Dilansir Times of India, BA.2.75 juga memiliki "saudara", yaitu BA.2.74 dan BA.2.76. Menurut para peneliti dari INSACOG, ketiga varian ini lebih "andal" dan mudah menular dibanding varian BA.5, dan adalah "dalang" di balik kenaikan kasus di India bersama subvarian BA.2.38 yang ditemukan pada pertengahan Juni 2022.
"Turunan baru BA.2 ini telah menggantikan BA.2 yang dominan, sehingga lebih andal dan mudah menular. Inilah alasan reinfeksi dan breakthrough infection BA.2 terjadi di India," tutur peneliti dari INSACOG.
Selama 10 hari terakhir, data GISAID mencatat sebanyak 298 kasus BA.2.76, 216 kasus BA.2.74, dan 46 kasus BA.2.75 terlihat di India. First Post melansir bahwa India tengah kewalahan dengan kenaikan kasus COVID-19, dan pada Minggu (3/7/2022), tercatat 16.103 kasus baru.
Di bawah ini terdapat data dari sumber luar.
(** Pages [1 .. n] of a result list, one after the other. *)
Definition pages {A} (results : list A) (n : nat) (limit : Z) : list A :=
  concat ((fun p => window results (Z.of_nat p) limit) <$> seq 1 n).

(** Descending order of [last_message_at or datetime.min] on the items of
    [get_user_conversations]. *)
Definition dict_key (d : ConversationDict.t) : datetime :=
  match ConversationDict.last_message_at d with
  | Some t => t
  | None => datetime_min
  end.

Definition latest_first (a b : ConversationDict.t) : Prop :=
  (dict_key b <= dict_key a)%N.

(** No two stored conversations hold the same pair of distinct users. *)
Definition unique_pairs (w : World) : Prop :=
  forall k1 k2 c1 c2 a b,
    a ≠ b ->
    conversations w !! k1 = Some c1 ->
    conversations w !! k2 = Some c2 ->
    a ∈ ConvCols.list_of_users c1 -> b ∈ ConvCols.list_of_users c1 ->
    a ∈ ConvCols.list_of_users c2 -> b ∈ ConvCols.list_of_users c2 ->
    k1 = k2.

(** Every stored message belongs to a stored conversation that has its
    sender and its receiver among the participants. *)
Definition messages_owned (w : World) : Prop :=
  forall m, m ∈ messages_by_conversation w ->
    exists c, conversations w !! MsgRow.conversation_id m = Some c
              /\ MsgRow.sender_id m ∈ ConvCols.list_of_users c
              /\ MsgRow.receiver_id m ∈ ConvCols.list_of_users c.

(** The next value of the id source is not the id of a stored conversation. *)
Definition next_id_fresh (w : World) : Prop :=
  conversations w !! uuid4_src w (drawn w) = None.

(** * Properties *)

(** ** Slices *)

Section slice_facts.
Context {A : Type}.
Implicit Types l : list A.

Lemma slice_sublist l start stop : Py.slice l start stop `sublist_of` l.
Proof.
  unfold Py.slice. etrans; [apply sublist_take | apply sublist_drop].
Qed.

Lemma slice_elem_of l start stop x : x ∈ Py.slice l start stop -> x ∈ l.
Proof. intros Hx. eapply elem_of_sublist; [done | apply slice_sublist]. Qed.

Lemma adjust_index_range n i : 0 <= n -> 0 <= Py.adjust_index n i <= n.
Proof. unfold Py.adjust_index. destruct (Z.ltb_spec i 0); lia. Qed.

(** A window [start, start + limit) with [start >= 0] and [limit > 0]
    holds at most [limit] items. *)
Lemma slice_window_length l start limit :
  0 <= start -> 0 < limit ->
  Py.len (Py.slice l start (start + limit)) <= limit.
Proof.
  intros Hs Hl. unfold Py.slice, Py.len, Py.adjust_index.
  rewrite length_take.
  destruct (Z.ltb_spec start 0), (Z.ltb_spec (start + limit) 0); lia.
Qed.

(** A window that starts at or past the end is empty. *)
Lemma slice_past_end l start stop :
  Py.len l <= start -> Py.slice l start stop = [].
Proof.
  intros Hs. unfold Py.slice.
  assert (0 <= Py.len l) by (unfold Py.len; lia).
  assert (Py.adjust_index (Py.len l) start = Py.len l) as ->.
  { unfold Py.adjust_index. destruct (Z.ltb_spec start 0); lia. }
  pose proof (adjust_index_range (Py.len l) stop).
  replace (Z.to_nat (Py.adjust_index (Py.len l) stop - Py.len l)) with 0%nat
    by lia.
  apply take_0.
Qed.
(** * Relevance selection engine of [resume_builder.py]

    A shallow embedding of the tokenizer, the scorer, the selector and the
    summary composer of [src/resume_builder.py], and the properties of the
    specification that concern them.

    Conventions of the embedding.
    - A Python [str] is a Rocq [string]; its 8-bit characters are read as the
      code points U+0000..U+00FF (Latin-1).  [str.lower] is character-wise on
      that range and is modelled exactly there.
    - A Python [set] of strings is a [gset string]; a [dict] with string keys
      is a [gmap string _]; [d.get(k, default)] is a lookup with a default.
    - A knowledge-base item is a [dict] whose values are strings or lists of
      strings (the two shapes the data model gives).
    - Python integers coming from the caller (the limits) are [Z]; lengths
      and scores, which are sums of lengths, are [nat]. *)

From Stdlib Require Import ZArith Ascii String List Lia.
From Stdlib Require Import Sorting.Sorted Sorting.Permutation.
From Stdlib Require Import DecimalString.
From stdpp Require Import gmap strings list fin_maps sorting.

Open Scope string_scope.

(** ** Characters and strings *)

(** [str.lower] on one code point below 256: [A-Z] and the upper-case
    Latin-1 letters U+00C0..U+00DE (the sign U+00D7 apart) move up by 32. *)
Definition py_lower_char (c : ascii) : ascii :=
  let n := nat_of_ascii c in
  if (((65 <=? n) && (n <=? 90)) ||
      ((192 <=? n) && (n <=? 222) && negb (n =? 215)))%nat
  then ascii_of_nat (n + 32) else c.

Fixpoint py_lower (s : string) : string :=
  match s with
  | EmptyString => EmptyString
  | String c s' => String (py_lower_char c) (py_lower s')
  end.

(** The character class [[a-z0-9\+#\.]] of the regular expression. *)
Definition tok_char (c : ascii) : bool :=
  let n := nat_of_ascii c in
  (((97 <=? n) && (n <=? 122)) || ((48 <=? n) && (n <=? 57)) ||
   (n =? 43) || (n =? 35) || (n =? 46))%nat.

Fixpoint string_forallb (p : ascii -> bool) (s : string) : bool :=
  match s with
  | EmptyString => true
  | String c s' => p c && string_forallb p s'
  end.

Fixpoint string_existsb (p : ascii -> bool) (s : string) : bool :=
  match s with
  | EmptyString => false
  | String c s' => p c || string_existsb p s'
  end.

Definition string_is_empty (s : string) : bool :=
  match s with EmptyString => true | String _ _ => false end.

(** [sep.join(l)] *)
Fixpoint py_join (sep : string) (l : list string) : string :=
  match l with
  | [] => ""
  | [x] => x
  | x :: l' => x +:+ sep +:+ py_join sep l'
  end.

(** ** Tokenizer *)

(** [re.findall(r"[a-z0-9\+#\.]+", s)]: the scanner goes through [s] from
    the left; [cur] is the match in progress, extended greedily while the
    next character is in the class and emitted when it is not, or when the
    text ends. *)
Definition emit (cur : string) (k : list string) : list string :=
  if string_is_empty cur then k else cur :: k.

Fixpoint findall_runs (s : string) (cur : string) : list string :=
  match s with
  | EmptyString => emit cur []
  | String c s' =>
      if tok_char c then findall_runs s' (cur +:+ String c EmptyString)
      else emit cur (findall_runs s' EmptyString)
  end.

Definition normalize (text : string) : list string :=
  findall_runs (py_lower text) EmptyString.

Definition tokenize (text : string) : gset string :=
  list_to_set (normalize text).

(** ** Items and [str()] of their values *)

Inductive value : Type :=
| VStr (s : string)
| VList (l : list string).

#[global] Instance value_eq_dec : EqDecision value.
Proof. solve_decision. Defined.

Abbreviation item := (gmap string value).

Definition hex_digit (n : nat) : ascii :=
  if (n <? 10)%nat then ascii_of_nat (48 + n) else ascii_of_nat (87 + n).

Definition char_is (n : nat) (c : ascii) : bool := (nat_of_ascii c =? n)%nat.

(** [repr] of one character of a [str], given the quote chosen for it. *)
Definition py_repr_char (quote : ascii) (c : ascii) : string :=
  let n := nat_of_ascii c in
  if ((n =? 92) || (n =? nat_of_ascii quote))%nat then String "\" (String c "")
  else if (n =? 9)%nat then "\t"
  else if (n =? 10)%nat then "\n"
  else if (n =? 13)%nat then "\r"
  else if ((n <? 32) || (n =? 127) || ((128 <=? n) && (n <=? 160)) ||
           (n =? 173))%nat
  then String "\" (String "x" (String (hex_digit (n / 16))
                                  (String (hex_digit (n mod 16)) "")))
  else String c "".

Fixpoint py_repr_body (quote : ascii) (s : string) : string :=
  match s with
  | EmptyString => EmptyString
  | String c s' => py_repr_char quote c +:+ py_repr_body quote s'
  end.
(** * dfjson: distributed-file JSON codec

    A shallow embedding of the encoder ([Marshal], [encodeState.encode]) and
    of the decoder ([Unmarshal], [decodeState.decode],
    [decodeState.truncateLastBracket]) of the dfjson package, together with
    the properties its design document states about them.

    Go strings and byte slices are both sequences of bytes; they are modelled
    by [string], whose characters are 8-bit.  Paths use the Unix separator. *)

From Stdlib Require Import Bool Arith ZArith NArith Lia List Ascii String.
From Stdlib Require Import DecimalString.
Import ListNotations.

Set Warnings "-register-all".

Local Open Scope string_scope.
Local Open Scope Z_scope.

(** ** Outcomes of a call *)

(** A Go call returns normally, returns a non-nil [error], or panics.
    [OutOfFuel] is an artefact of the embedding only: it is the outcome of a
    recursive walk that was given too little fuel. *)
Inductive result (A : Type) : Type :=
| Ok (a : A)
| Error (msg : string)
| Panic (msg : string)
| OutOfFuel.

Arguments Ok {A} a.
Arguments Error {A} msg.
Arguments Panic {A} msg.
Arguments OutOfFuel {A}.

Definition bind {A B : Type} (r : result A) (k : A -> result B) : result B :=
  match r with
  | Ok a => k a
  | Error msg => Error msg
  | Panic msg => Panic msg
  | OutOfFuel => OutOfFuel
  end.

Notation "x <- r ;; k" := (bind r (fun x => k))
  (at level 61, r at next level, right associativity).
Notation "' p <- r ;; k" := (bind r (fun p => k))
  (at level 61, p pattern, r at next level, right associativity).

(** ** Strings *)

Module Str.

(** The one-character string holding a double quote. *)
Definition dquote : string := String "034"%char EmptyString.
(* ===== verification/_CoqProject ===== *)
-Q . S2P
Prelude.v
Float64.v
Frames.v
Queues.v
ClockQueue.v
G711.v
Vad.v
VadController.v
Text.v
Strings.v
TextAgg.v
Numbers.v
LlmContext.v
Aggregators.v
AssistantFacts.v
AssistantRuns.v
ToolCalls.v
ToolCallRuns.v
ToolRegistry.v
WsService.v
TurnCompletion.v
SeqMatcher.v
WordText.v
SegmentMap.v
WordTracker.v
WordFacts.v
Sequencer.v
SequencerFacts.v
Tts.v
TtsFacts.v
Json.v
AsyncTool.v
Summary.v
SummaryFacts.v
Adapters.v
AnthropicAdapter.v
GeminiAdapter.v
SmallAggs.v
Prog.v
GatedContext.v
Flows.v
FlowFacts.v
TurnStrategies.v
UserTurn.v
TurnTiming.v
IdleMute.v
UserAgg.v
TurnProcessor.v
Processor.v
ProcessorRuns.v
Parallel.v
SyncParallel.v
Switcher.v
Worker.v
WorkerFacts.v
Jobs.v
JobFacts.v
Calls.v
Recording.v
Stt.v
SttFacts.v
MediaSender.v
TransportOutput.v
MediaAudio.v
MediaFacts.v
(* ===== verification/Float64.v ===== *)
(** * Go's [float64]

    IEEE 754 binary64 values as [spec_float] of the Standard Library's
    [SpecFloat], with the operations the modelled code uses: conversions from
    and to integers, division, multiplication, comparison, [math.Round].  All of
    it computes, and nothing is assumed about it. *)

From Stdlib Require Import ZArith SpecFloat Lia.
From S2P Require Import Prelude.

Local Open Scope Z_scope.

Definition f64 : Type := spec_float.

Definition f64_prec : Z := 53.
Definition f64_emax : Z := 1024.

(** [float64(z)] *)
Definition f64_of_Z (z : Z) : f64 := binary_normalize f64_prec f64_emax z 0 false.

Definition f64_mul : f64 -> f64 -> f64 := SFmul f64_prec f64_emax.
Definition f64_div : f64 -> f64 -> f64 := SFdiv f64_prec f64_emax.
Definition f64_add : f64 -> f64 -> f64 := SFadd f64_prec f64_emax.
Definition f64_sub : f64 -> f64 -> f64 := SFsub f64_prec f64_emax.

(** The decimal literal [n/d]: the binary64 nearest to the quotient. *)
Definition f64_lit (n d : Z) : f64 := f64_div (f64_of_Z n) (f64_of_Z d).

(** [x >= y], false when either is a NaN. *)
Definition f64_geb (x y : f64) : bool := SFleb y x.
Definition f64_ltb (x y : f64) : bool := SFltb x y.

(** [math.Round(x)] of a finite [x]: the nearest integer, halves away from
    zero.  [None] for an infinity or a NaN. *)
Definition f64_round (x : f64) : option Z :=
  match x with
  | S754_zero _ => Some 0
  | S754_finite s m e =>
      let v := if e <? 0
               then (2 * Z.pos m + 2 ^ (- e)) / (2 * 2 ^ (- e))
               else Z.pos m * 2 ^ e in
      Some (if s then - v else v)
  | _ => None
  end.

(** The integer a finite [x] truncates to; [None] for an infinity or a NaN,
    whose conversion Go leaves implementation-defined. *)
Definition f64_trunc (x : f64) : option Z :=
  match x with
  | S754_zero _ => Some 0
  | S754_finite s m e =>
      let v := if e <? 0 then Z.pos m / 2 ^ (- e) else Z.pos m * 2 ^ e in
      Some (if s then - v else v)
  | _ => None
  end.

Example f64_lit_02 : f64_lit 2 10 = S754_finite false 7205759403792794 (-55).
Proof. reflexivity. Qed.

Example f64_round_half : f64_round (f64_lit 25 10) = Some 3.
Proof. reflexivity. Qed.

Example f64_trunc_neg : f64_trunc (f64_lit (-27) 10) = Some (-2).
Proof. reflexivity. Qed.

(** Rounding an exact integer gives it back: the conversions lose nothing on
    the sample rates and frame counts they are used for. *)
Lemma f64_round_pos_exact m e :
  0 <= e -> f64_round (S754_finite false m e) = Some (Z.pos m * 2 ^ e).
Proof.
  intros He. unfold f64_round.
  destruct (Z.ltb_spec e 0); [lia|done].
Qed.

(** [math.Ceil(x)] of a finite [x]. *)
Definition f64_ceil (x : f64) : option Z :=
  match x with
  | S754_zero _ => Some 0
  | S754_finite s m e =>
      if e <? 0 then
        if s then Some (- (Z.pos m / 2 ^ (- e)))
        else Some ((Z.pos m + 2 ^ (- e) - 1) / 2 ^ (- e))
      else Some ((if s then - Z.pos m else Z.pos m) * 2 ^ e)
  | _ => None
  end.

Definition f64_zero : f64 := S754_zero false.

(** [int(x)] where the code only ever converts finite values; a non-finite one
    gives 0 here. *)
Definition to_int (o : option Z) : Z := from_nil 0 o.

Example f64_ceil_ex : f64_ceil (f64_mul (f64_lit 4 10) (f64_of_Z 16000)) = Some 6400.
Proof. reflexivity. Qed.

(** [time.Duration(secs * float64(time.Second))] *)
Definition duration_of_secs (secs : f64) : Z := to_int (f64_trunc (f64_mul secs (f64_of_Z 1000000000))).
"Untungnya, subvarian ini adalah turunan dari BA.2, yang mana kami telah memperoleh proteksi lintas varian dan imunitas sel T dari gelombang pandemik ke-3," imbuh INSACOG.
ilustrasi SARS-CoV-2 dalam satu tetes droplet (pixabay.com/geralt)
Menurut para peneliti dari Department of Biotechnology di bawah naungan Kementerian Ilmu Pengetahuan dan Teknologi India, hingga saat ini kurang dari 100 kasus BA.4 dan BA.5 terdeteksi di India. Oleh karena itu, turunan BA.2 ini kemungkinan besar menjadi penyebabnya.
"Saat kami menguji sampel lama BA.2, kami menemukan BA.2.74 dan BA.2.75 serta profil mutasi uniknya, yang belum menjalani sekuens sampai baru-baru ini," ujar para peneliti dari Department of Biotechnology.
Apakah BA.2.75 akan jadi dominan? Belum diketahui. Hingga saat ini, gejala, efektivitas vaksin COVID-19, dan keparahan (risiko rawat inap dan mortalitas) BA.2.75 masih belum jelas karena kasus BA.2.75 masih minim. Meski begitu, subvarian ini harus tetap dipantau untuk mencegah ledakan kasus skala global.